I had a pretty good post I was going to make about Bruce Willis and Die Hard and how hardship defines a character, but then I got into kind of a weird spiral about action heroes and hit something I called “The Schwarzenegger Anomaly” and it all kind of got away from me.  So today’s a housekeeping post in which I tell you some stuff.

Tor.com and I are having a brief love affair lately.  When we pass each other in the hallway, I always offer a little wink and it has written my name in its math book in seven different languages, just to see how each one sounds.  Don’t believe that a love such as ours can exist?  Behold…

The first four chapters of Black Halo, free to read, as Aidan Moher watches on jealously.

A Black Halo giveaway.

An Ask Sam Sykes plea.

You see what I’m sayin’?  Girl be all into me.  Happens, yo.  Ladies go wild in the presence of Sam Sykes.  Men, too.

But, enough about how you’re growing more breathless with rage thinking about what Tor and I have.

The Ranting Dragon is quickly becoming one of the better review sites for fantasy novels out there.  I’m not just saying that because they adored Tome of the Undergates, either.  They’re well-armed, well-organized and well-prepared with a plethora of content, reviews and interviews; if this were a post-apocalypse scenario, they would probably be one of the more menacing street gangs roaming the wastelands and enslaving lesser blogs for sport.

Also, they did an interview with me that you should check out because they asked a lot of cool questions about writing.

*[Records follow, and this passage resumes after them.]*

(* ===== verification/ObjectStore.v ===== *)
(** * Reading objects from packs

    [git/object-store/candidates.ts] and [git/object-store/materialize.ts]: where
    an id is stored in a list of packs, and the object an entry denotes - its own
    payload, or a delta applied to the object of its base, which is found by its
    place or by its id.  The bucket and inflation are parameters.  [first_material]
    is the resolver of [git/pack/rewrite/selectionResolve.ts]. *)
From S2P Require Import Prelude Text Bytes PackEntry Delta PackIndex GitObjects.
From Stdlib Require Import Ascii.
From Stdlib Require String.
From Stdlib Require Import Classical_Prop.

(** ** Definitions *)

Record IndexedPackSource := mkSource { src_packKey : string; src_packBytes : Z; src_idx : IdxView }.

Record Candidate := mkCandidate {
  cand_source : IndexedPackSource;
  cand_packSlot : nat;
  cand_objectIndex : nat;
  cand_offset : Z;
  cand_nextOffset : Z;
  cand_oid : string }.

(** The bytes of an id; an id of another length is none. *)
Definition normalizeOid (oid : string + list Z) : option (string * list Z) :=
  match oid with
  | inl text =>
    let oidHex := toLowerCase text in
    if negb (String.length oidHex =? 40)%nat then None
    else bytes ← hexToBytes oidHex; Some (oidHex, bytes)
  | inr bytes => if negb (length bytes =? 20)%nat then None else Some (bytesToHex bytes, bytes)
  end.

Definition oidAtIndexMatches (rawNames : list Z) (index : nat) (oidBytes : list Z) : bool :=
  bool_decide (name_at rawNames (index * 20) = name_at oidBytes 0).

Definition candidateFromIndex (source : IndexedPackSource) (packSlot objectIndex : nat) (oidHex : string)
  : option Candidate :=
  nextOffset ← getNextOffsetByIndex (src_idx source) (Z.of_nat objectIndex);
  Some (mkCandidate source packSlot objectIndex (byte_at (iv_offsets (src_idx source)) objectIndex) nextOffset oidHex).

(** The ends of the run of equal names around a hit. *)
Fixpoint run_start (idx : IdxView) (oidBytes : list Z) (i : nat) : nat :=
  match i with
  | O => O
  | S k => if oidAtIndexMatches (iv_rawNames idx) k oidBytes then run_start idx oidBytes k else i
  end.

Fixpoint run_end (fuel : nat) (idx : IdxView) (oidBytes : list Z) (i : nat) : nat :=
  match fuel with
  | O => i
  | S fuel =>
    if (Z.of_nat i + 1 <? iv_count idx) && oidAtIndexMatches (iv_rawNames idx) (S i) oidBytes
    then run_end fuel idx oidBytes (S i) else i
  end.

Definition findOidRunInIdx (idx : IdxView) (oid : string + list Z) : option (nat * nat) :=
  '(_, oidBytes) ← normalizeOid oid;
  let hitIndex := findOidIndexFromBytes idx oidBytes 0 in
  if hitIndex <? 0 then None else
  let hit := Z.to_nat hitIndex in
  Some (run_start idx oidBytes hit, run_end (Z.to_nat (iv_count idx)) idx oidBytes hit).

(** The candidates of one pack. *)
Definition source_candidates (oidHex : string) (oidBytes : list Z) (packSlot : nat) (source : IndexedPackSource)
  : list Candidate :=
  match findOidRunInIdx (src_idx source) (inr oidBytes) with
  | None => []
  | Some (startIndex, endIndex) =>
    omap (fun i => candidateFromIndex source packSlot i oidHex) (seq startIndex (endIndex - startIndex + 1))
  end.

Definition collectPackedObjectCandidates (sources : list IndexedPackSource) (oid : string + list Z)
  (excludePackKey : option string) : list Candidate :=
  match normalizeOid oid with
  | None => []
  | Some (oidHex, oidBytes) =>
    List.concat (imap (fun packSlot source =>
      if bool_decide (Some (src_packKey source) = excludePackKey) then []
      else source_candidates oidHex oidBytes packSlot source) sources)
  end.

Fixpoint first_candidate (oidBytes : list Z) (packSlot : nat) (sources : list IndexedPackSource)
  (excludePackKey : option string) : option Candidate :=
  match sources with
  | [] => None
  | source :: r =>
    if bool_decide (Some (src_packKey source) = excludePackKey)
    then first_candidate oidBytes (S packSlot) r excludePackKey else
    let objectIndex := findOidIndexFromBytes (src_idx source) oidBytes 0 in
    if objectIndex <? 0 then first_candidate oidBytes (S packSlot) r excludePackKey
    else candidateFromIndex source packSlot (Z.to_nat objectIndex)
           (getOidHexAt (src_idx source) (Z.to_nat objectIndex))
  end.

Definition findFirstPackedObjectCandidate (sources : list IndexedPackSource) (oid : string + list Z)
  (excludePackKey : option string) : option Candidate :=
  '(_, oidBytes) ← normalizeOid oid; first_candidate oidBytes 0 sources excludePackKey.

(** *** Materialization *)

Record PackedObjectResult := mkResult {
  po_packKey : string;
  po_objectIndex : nat;
  po_offset : Z;
  po_nextOffset : Z;
  po_oid : string;
  po_type : GitObjectType;
  po_payload : list Z }.
(** ** What the packs say

    The same answers without a memo: an id is at its first pack, and an entry
    is read by a chain of bases of a given length. *)

Fixpoint first_pack (oid : string) (slot : nat) (packs : list PackCatalogRow) : ReadError + option Candidate :=
  match packs with
  | [] => inr None
  | pack :: rest =>
    match fetch_idx (packKey pack) (Some (packBytes pack)) with
    | inl e => inl e
    | inr None => first_pack oid (S slot) rest
    | inr (Some idx) =>
      match findFirstPackedObjectCandidate [mkSource (packKey pack) (packBytes pack) idx] (inl oid) None with
      | None => first_pack oid (S slot) rest
      | Some c => inr (Some (at_slot slot c))
      end
    end
  end.

Section Plain.
Context (packs : list PackCatalogRow).

Definition locate (oid : string) : ReadError + option Candidate := first_pack (toLowerCase oid) 0 packs.

Fixpoint chain_read (n : nat) (c : Candidate) : option ReadResult :=
  match n with
  | O => None
  | S n =>
    match read_entry bucket inflate no_limits c with
    | inl e => Some (inl e)
    | inr None => Some (inr None)
    | inr (Some (header, payload)) =>
      match typeCodeToObjectType (hdr_type header) with
      | Some t => Some (inr (Some (toPackedObjectResult c t payload)))
      | None =>
        if hdr_type header =? 6 then
          match ofs_base c header with
          | None => Some (inr None)
          | Some base => apply_to_base no_limits c payload <$> chain_read n base
          end
        else
          match (if hdr_type header =? 7 then baseOid header else None) with
          | None => Some (inr None)
          | Some oid =>
            match locate oid with
            | inl e => Some (inl e)
            | inr None => Some (inr None)
            | inr (Some base) => apply_to_base no_limits c payload <$> chain_read n base
            end
          end
      end
    end
  end.

(** What a read of the id gives. *)
Definition denoted (oid : string) (r : ReadResult) : Prop :=
  match locate oid with
  | inl e => r = inl e
  | inr None => r = inr None
  | inr (Some c) => exists n, chain_read n c = Some r
  end.
End Plain.
End Reads.

(** ** Lemmas *)

Lemma parse_view_ok key buf size v : parseIdxView key buf size = inr (Some v) ->
  iv_packSize v = size /\ offsets_ok v (iv_offsets v).
Proof.
  unfold parseIdxView. repeat case_match; intros [= <-]; split; [done | by split].
Qed.

Lemma fetch_view_ok bucket key size v : fetch_idx bucket key (Some size) = inr (Some v) ->
  iv_packSize v = size /\ offsets_ok v (iv_offsets v).
Proof.
  unfold fetch_idx. destruct (bucket _) as [buf|]; [|done]. destruct (parseIdxView key buf size) as [|[view|]] eqn:E; [done | | done].
  intros [= ->]. by apply parse_view_ok in E.
Qed.

(** *** The keys and the entries of the cache of the isolate *)

Lemma lookup_evict {V} MAX fuel k e : forall c : ByteCache (V := V),
  AMap.lookup k (entries (evict MAX fuel c)) = Some e -> AMap.lookup k (entries c) = Some e.
Proof.
  induction fuel as [|fuel IH]; intros c; [done|]. cbn [evict]. destruct (MAX <? cacheBytes c); [|done].
  destruct (entries c) as [|[key first] rest] eqn:Ee; [by rewrite Ee|]. destruct (str_eq key ""); [by rewrite Ee|].
  intros H%IH. cbn [entries] in H. rewrite AMap.lookup_remove in H. by destruct (str_eq key k).
Qed.

Lemma lookup_touch {V} MAX key (view : V) bytes c k e :
  AMap.lookup k (entries (touch MAX key view bytes c)) = Some e ->
  k = key /\ e = (view, bytes) \/ AMap.lookup k (entries c) = Some e.
Proof.
  assert (forall e', AMap.lookup k (entries (drop_existing key c)) = Some e' -> AMap.lookup k (entries c) = Some e') as Hd.
  { unfold drop_existing. intros e'. destruct (AMap.lookup key (entries c)); [|done]. cbn [entries].
    rewrite AMap.lookup_remove. by destruct (str_eq key k). }
  unfold touch. destruct (MAX <? bytes); [intros H; right; by apply Hd|]. intros H%lookup_evict. cbn [entries] in H.
  rewrite AMap.lookup_set in H. destruct (str_eq key k) eqn:E; [|right; by apply Hd]. to_prop. left. split; congruence.
Qed.

Lemma cache_key_inj k k' size size' : getIdxViewCacheKey k size = getIdxViewCacheKey k' size' -> k = k' /\ size = size'.
Proof.
  unfold getIdxViewCacheKey. intros E%(f_equal chars). rewrite !chars_append, !chars_String in E.
  by apply number_after in E.
Qed.

(** *** The memo tells the truth *)

Section Transparent.
Context (bucket : string -> option (list Z)) (inflate : list Z -> option (list Z)).
Context (getActivePackCatalog : nat -> option (list PackCatalogRow)) (repoId : string).
Context (packs : list PackCatalogRow) (Hkeys : NoDup (packKey <$> packs)).

Abbreviation chain := (chain_read bucket inflate packs).
Abbreviation found_at oid := (first_pack bucket oid 0 packs).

Amanda at Floor to Ceiling Books continues to prove how awesome she is by establishing the Genre for Japan charity and they’re auctioning off several cool things.  I’d definitely check it out and see what you can do to help out.

My latest battle with Ari Marmell continues over at Babel Clash in which I’m starting to lose my identity in a bizarre spiral of insults and crawdads.  One week left until we’re forced to say goodbye, Ari drops to all fours and lets me get on his back and we ride into the sunset, never to return…until they invite us back.

Seriously, though, we’re talking about writing more than anything else, so it’s well worth a look.

Gosh, is that it?  I guess it must be.  Nothing else of note has really happened…

…oh, except this.

Black Halo came out today.  Hope you enjoy it.

John Scalzi sure did.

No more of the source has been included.